Appendix A: Key terms
Agency is defined in s 6(1) of the Privacy Act and includes most Australian Government agencies, agencies and Ministers.
APPs are the Australian Privacy Principles set out Schedule 1 to the Privacy Act, which apply to APP entities.
APP entity is defined in s 6(1) of the Privacy Act to mean an agency or organisation.
Assessment is a key step in responding to a data breach, which should enable entities to make an evidence-based decision about whether serious harm is likely. Entities that are subject to the NDB scheme are required to conduct assessments of suspected eligible data breaches under s 26WH of the Privacy Act.
Australian Information Commissioner, administers the Privacy Act, andis appointed under s 14 of the Australian Information Commissioner Act 2010 (Cth).
Credit provider is defined in s 6(1) of the Privacy Act.
Credit reporting body is defined in s 6(1) of the Privacy Act and generally applies to a business or undertaking that involves collecting, holding, using, or disclosing personal information about individuals for the purpose of providing an entity with information about the credit worthiness of an individual (s 6P of the Privacy Act).
Data breach is the unauthorised access or disclosure of personal information, or loss of personal information.
Eligible data breach is the unauthorised access or disclosure of personal information, or loss of personal information in circumstances where this is likely to occur, that is likely to result in serious harm to any of the individuals to whom the information relates (see s 26WE(2) of the Privacy Act).
Enforcement body is a body listed in s 6(1) of the Privacy Act.
Enforcement related activities are functions listed in s 6(1) of the Privacy Act.

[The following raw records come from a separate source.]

(** X12 on the call [start_application(path=C:/x.exe)]. *)
Lemma _parse_function_call_cases_witness :
  let fc := mkFunctionCall "start_application"
              (<["path" := VStr "C:/x.exe"]> ∅) in
  let c := mkCommand "uuid-0" START_PROCESS PENDING 0%Z None None "u"
             "start_application" None None
             (StartProcessCommand (VStr "C:/x.exe")) [] in
  let args := arguments fc in
  (name fc = "execute_mouse_movement" /\ command.type c = MOUSE_MOVE
   /\ exists x y d,
        validate_int (dict_get args "x" (VInt 0)) = Some x
        /\ validate_int (dict_get args "y" (VInt 0)) = Some y
        /\ validate_float (dict_get args "duration" (VFloat (1 # 10))) = Some d
        /\ data c = MouseMoveCommand x y d)
  \/ (name fc = "execute_keyboard_input" /\ command.type c = KEYBOARD_TYPE
      /\ exists t, validate_str (dict_get args "text" (VStr "")) = Some t
                   /\ data c = KeyboardTypeCommand t)
  \/ (name fc = "execute_hotkey" /\ command.type c = KEYBOARD_HOTKEY
      /\ exists k, validate_str_list (dict_get args "keys" (VList [])) = Some k
                   /\ data c = KeyboardHotkeyCommand k)
  \/ (name fc = "start_application" /\ command.type c = START_PROCESS
      /\ exists v, validate_str (dict_get args "path" (VStr "")) = Some v
                   /\ data c = StartProcessCommand v)
  \/ (name fc = "print_output" /\ command.type c = PRINT_OUTPUT
      /\ exists t, validate_str (dict_get args "text" (VStr "")) = Some t
                   /\ data c = PrintOutputCommand t).
Proof.
  apply (_parse_function_call_cases
           (mkFunctionCall "start_application"
              (<["path" := VStr "C:/x.exe"]> ∅))
           "u" None (calm 0%Q)).
  vm_compute. reflexivity.
Defined.

(** X14 on two calls, the second under a name that is not in the table. *)
Lemma function_call_children_witness :
  let r := call_response
             [mkFunctionCall "print_output" (<["text" := VStr "hi"]> ∅);
              mkFunctionCall "open_door" ∅] in
  let w := calm 0%Q in
  let w0 := snd (datetime_now (snd (uuid4 w))) in
  let results := fst (per_call_results (function_calls r) "u" None w0) in
  let c := fst (parse_function_call_response r "u" None w) in
  status c = PENDING
  /\ error_message c = None
  /\ sub_commands c = commands_of results
  /\ Forall parsed_leaf (sub_commands c).
Proof.
  apply (function_call_children
           (call_response
              [mkFunctionCall "print_output" (<["text" := VStr "hi"]> ∅);
               mkFunctionCall "open_door" ∅])
           "u" None (calm 0%Q)).
  simpl. lia.
Defined.

Example unknown_call_is_dropped :
  map command.type
    (sub_commands
       (fst (parse_function_call_response
               (call_response
                  [mkFunctionCall "print_output" (<["text" := VStr "hi"]> ∅);
                   mkFunctionCall "open_door" ∅])
               "u" None (calm 0%Q))))
  = [PRINT_OUTPUT].
Proof. vm_compute. reflexivity. Qed.

(** X15 on a value written at time 0 and read at time 100. *)
Lemma system_state_round_trip_witness :
  let written :=
    fst (context_manager.update_system_state stale_manager "theme" (VInt 1)
           (calm 0%Q)) in
  fst (context_manager.get_system_state written "theme" (calm 100%Q))
  = (VInt 1, written).
Proof.
  apply (system_state_round_trip stale_manager "theme" (VInt 1)
           (calm 0%Q) (calm 100%Q)).
  vm_compute. discriminate.
Defined.

(** X18 on the key [mode], written at time 0 and read at time 100. *)
Lemma single_read_agrees_with_bulk_witness :
  fst (context_manager.get_system_state stale_manager "mode" (calm 100%Q))
  = (VStr "dark", stale_manager).
Proof.
  apply (single_read_agrees_with_bulk stale_manager "mode" (VStr "dark")
           (calm 100%Q)).
  vm_compute. reflexivity.
Defined.

(** X22 on a window of two that receives three entries. *)
Lemma window_capacity_kept_witness :
  (Z.of_nat
     (length
        (context_manager.entries
           (fst (context_manager.add_entries (empty_window 2 3600)
                   [entry_at 100%Q; entry_at 100%Q; entry_at 100%Q]
                   (calm 100%Q)))))
   <= context_manager.max_entries (empty_window 2 3600))%Z.
Proof.
  apply (window_capacity_kept (empty_window 2 3600)
           [entry_at 100%Q; entry_at 100%Q; entry_at 100%Q] (calm 100%Q)).
  - reflexivity.
  - discriminate.
Defined.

Entity is an agency, organisation, credit reporting body, credit provider, or file number recipient that has obligations under s 26WE(1) of the Privacy Act.
File number recipient is defined in s 11 of the Privacy Act as a person in possession or control of a record that contains a tax file number.

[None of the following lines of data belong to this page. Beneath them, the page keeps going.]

(** X21. Outside its shortcuts, [operator|] normalizes both operands and
    returns a state that is not bottom, has no unstable vertex, and maps
    only variables that both operands map. *)
Theorem join_keeps_common_variables (s o : t) :
  is_bottom s || is_top o = false → is_top s || is_bottom o = false →
  dom (vert_map (join s o)) ⊆ dom (vert_map s) ∩ dom (vert_map o) ∧
  is_bottom (join s o) = false ∧
  unstable (join s o) = ∅.
Proof.
  intros H1 H2. unfold join. rewrite H1, H2. cbv zeta.
  match goal with |- context [collect_garbage ?a ?b ?c] =>
    pose proof (collect_garbage_dom a b c) as Hgc;
    destruct (collect_garbage a b c) as [[jg vm] rm]
  end.
  simpl in *. split; [|split; reflexivity].
  etrans; [exact Hgc|].
  pose proof (out_vmap_dom (normalize s) (normalize o)) as Hd.
  unfold common_vars in Hd. rewrite Hd, !normalize_vert_map. reflexivity.
Qed.

(** X22. The shortcuts of the lattice operations agree with the order
    test: whenever [operator|] returns one of its operands without
    computing, [operator<=] says the other operand is below it; whenever
    [operator&] returns one of its operands, [operator<=] says it is below
    the other; [operator&] with a bottom operand is bottom, and [widen]
    with a bottom operand is the other operand. *)
Theorem lattice_shortcuts (W : graph_t → graph_t → graph_t * list nat)
    (P : graph_t → list Z → option (list Z)) (s o : t) :
  (is_bottom s || is_top o = true → join s o = o ∧ (leq s o).1 = true) ∧
  (is_bottom s || is_top o = false → is_top s || is_bottom o = true →
     join s o = s ∧ (leq o s).1 = true) ∧
  (is_bottom s = true → widen W s o = o) ∧
  (is_bottom s = false → is_bottom o = true → widen W s o = s) ∧
  (is_bottom s || is_bottom o = true → meet P s o = bottom) ∧
  (is_bottom s || is_bottom o = false → is_top s = true →
     meet P s o = o ∧ (leq o s).1 = true) ∧
  (is_bottom s || is_bottom o = false → is_top s = false → is_top o = true →
     meet P s o = s ∧ (leq s o).1 = true).
Proof.
  unfold join, widen, meet, leq, is_top, is_bottom.
  destruct (_is_bottom s), (_is_bottom o), (graph.is_empty (g s)), (graph.is_empty (g o));
    simpl; repeat split; intros; try discriminate; reflexivity.
Qed.

(** X23. Outside its shortcuts, [widen] returns a state that is not
    bottom, maps exactly the variables that both operands map, one vertex
    each among [1 .. n], with [rev_map] the inverse of [vert_map] and one
    potential per vertex; every vertex that was unstable in the left
    operand still is. *)
Theorem widen_result (W : graph_t → graph_t → graph_t * list nat) (s o : t) :
  is_bottom s = false → is_bottom o = false →
  is_bottom (widen W s o) = false ∧
  dom (vert_map (widen W s o)) = dom (vert_map s) ∩ dom (vert_map o) ∧
  maps_agree (widen W s o) ∧
  length (rev_map (widen W s o)) = S (size (vert_map (widen W s o))) ∧
  length (potential (widen W s o)) = length (rev_map (widen W s o)) ∧
  unstable s ⊆ unstable (widen W s o).
Proof.
  intros Hs Ho. unfold widen. rewrite Hs, Ho. cbv zeta.
  destruct (W _ _) as [widen_g destabilized]. simpl.
  pose proof (NoDup_common_vars s (normalize o)) as Hnd.
  pose proof (out_vmap_dom s (normalize o)) as Hdom. rewrite normalize_vert_map in Hdom.
  set (common := common_vars s (normalize o)) in *.
  split; [reflexivity|]. split; [exact Hdom|]. split; [|split; [|split]].
  - split; [|reflexivity]. intros x v. simpl. rewrite (out_vmap_lookup common x v Hnd). split.
    + intros (i & c & -> & Hc & <-). simpl. rewrite list_lookup_fmap, Hc.
      reflexivity.
    + destruct v as [|i]; [discriminate|]. simpl. rewrite list_lookup_fmap.
      destruct (common !! i) as [c|] eqn:Hc; [|discriminate]. simpl. intros [= <-]. eauto.
  - rewrite length_fmap. f_equal. rewrite <- (size_dom (D := gset nat)).
    rewrite <- (length_fmap (λ c : nat * nat * nat, c.1.1)).
    rewrite <- (size_list_to_set (C := gset nat)) by exact Hnd. f_equal.
    apply set_eq. intros x. rewrite elem_of_dom, elem_of_list_to_set, list_elem_of_fmap.
    unfold is_Some. setoid_rewrite (out_vmap_lookup common x _ Hnd). split.
    + intros (c & -> & Hc). apply list_elem_of_lookup_1 in Hc as [i Hi].
      exists (S i), i, c. auto.
    + intros (v & i & c & _ & Hc & <-). exists c. split; [reflexivity|].
      exact (list_elem_of_lookup_2 _ _ _ Hc).
  - rewrite !length_fmap. reflexivity.
  - set_solver.
Qed.

Lemma vmap_insert_dom (k v : nat) (m : gmap nat nat) :
  dom (vmap_insert k v m) = {[ k ]} ∪ dom m.
Proof.
  unfold vmap_insert. destruct (m !! k) as [n|] eqn:E.
  - apply elem_of_dom_2 in E. set_solver.
  - apply dom_insert_L.
Qed.

Lemma meet_left_dom (s : t) : dom (meet_verts (meet_left s)) = dom (vert_map s).
Proof.
  unfold meet_left.
  assert (Hgen : ∀ (l : list (nat * nat)) a,
            dom (meet_verts
                   (foldl (λ a (vn : nat * nat),
                             MeetAcc (vmap_insert vn.1 (length (meet_perm_x a)) (meet_verts a))
                                     (meet_rev a ++ [Some vn.1])
                                     (meet_perm_x a ++ [Some vn.2])
                                     (meet_perm_y a ++ [None])
                                     (meet_pi a ++ [Wt_sub (pot (potential s) vn.2)
                                                           (pot (potential s) 0)])) a l))
            = dom (meet_verts a) ∪ list_to_set l.*1).
  { induction l as [|vn l IH]; intros a; simpl; [set_solver|].
    rewrite IH. simpl. rewrite vmap_insert_dom. set_solver. }
  rewrite Hgen. simpl. apply set_eq. intros x.
  rewrite elem_of_union, elem_of_list_to_set, keys_vmap_items. set_solver.
Qed.

Lemma meet_right_dom (o : t) (a : meet_acc) :
  dom (meet_verts (meet_right o a)) = dom (meet_verts a) ∪ dom (vert_map o).
Proof.
  unfold meet_right.
  assert (Hgen : ∀ (l : list (nat * nat)) a,
            dom (meet_verts
                   (foldl (λ a (vn : nat * nat),
                             match meet_verts a !! vn.1 with
                             | None =>
                                 MeetAcc (vmap_insert vn.1 (length (meet_perm_y a)) (meet_verts a))
                                         (meet_rev a ++ [Some vn.1])
                                         (meet_perm_x a ++ [None])
                                         (meet_perm_y a ++ [Some vn.2])
                                         (meet_pi a ++ [Wt_sub (pot (potential o) vn.2)
                                                               (pot (potential o) 0)])
                             | Some vv =>
                                 MeetAcc (meet_verts a) (meet_rev a) (meet_perm_x a)
                                         (<[vv := Some vn.2]> (meet_perm_y a)) (meet_pi a)
                             end) a l))
            = dom (meet_verts a) ∪ list_to_set l.*1).
  { induction l as [|vn l IH]; intros a0; simpl; [set_solver|].
    rewrite IH. destruct (meet_verts a0 !! vn.1) as [vv|] eqn:E; simpl.
    - apply elem_of_dom_2 in E. set_solver.
    - rewrite vmap_insert_dom. set_solver. }
  rewrite Hgen. apply set_eq. intros x.
  rewrite !elem_of_union, elem_of_list_to_set, keys_vmap_items. reflexivity.
Qed.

Health service is defined in s 6FB of the Privacy Act, and includes general activities to assess, maintain or improve an individual’s health.
My Health Records Act is the My Health Records Act 2012 (Cth).
NDB scheme is the Notifiable Data Breaches scheme in Part IIIC of the Privacy Act.
Notifiable data breach is the same as eligible data breach.
Notification statement is a statement about an eligible data breach, prepared by an entity under s 26WK.
OAIC is the Office of the Australian Information Commissioner.
Organisation is defined in s 6C of the Privacy Act, and includes all businesses and non-government organisations with an annual turnover of more than $3 million, all health service providers and some small businesses (see s 6D and 6E of the Privacy Act).
Privacy Act is the Privacy Act 1988 (Cth).
Personal information is defined in s 6(1) of the Privacy Act, as information or an opinion, whether true or not, and whether recorded in a material form or not, about an identified individual, or an individual who is reasonably identifiable.
Remedial action is the steps that an entity may take to prevent the likelihood of serious harm occurring for any individuals whose personal information is involved in an eligible data breach.
Sensitive information is defined in s 6(1) of the Privacy Act to include personal information about an individual’s racial or ethnic origin, political opinions, membership of a political association, religious beliefs or affiliations, philosophical beliefs, membership of a professional or trade association, membership of a trade union, sexual orientation or practices, or criminal record. Sensitive information also includes all health information, genetic information, biometric information that is to be used for the purpose of automated biometric verification or biometric identification, and biometric templates.
Small business operator is defined in s 6D of the Privacy Act.
State or Territory authority is defined in s 6C(3) of the Privacy Act.
TFN means Tax File Number, as defined in s 6(1) of the Privacy Act.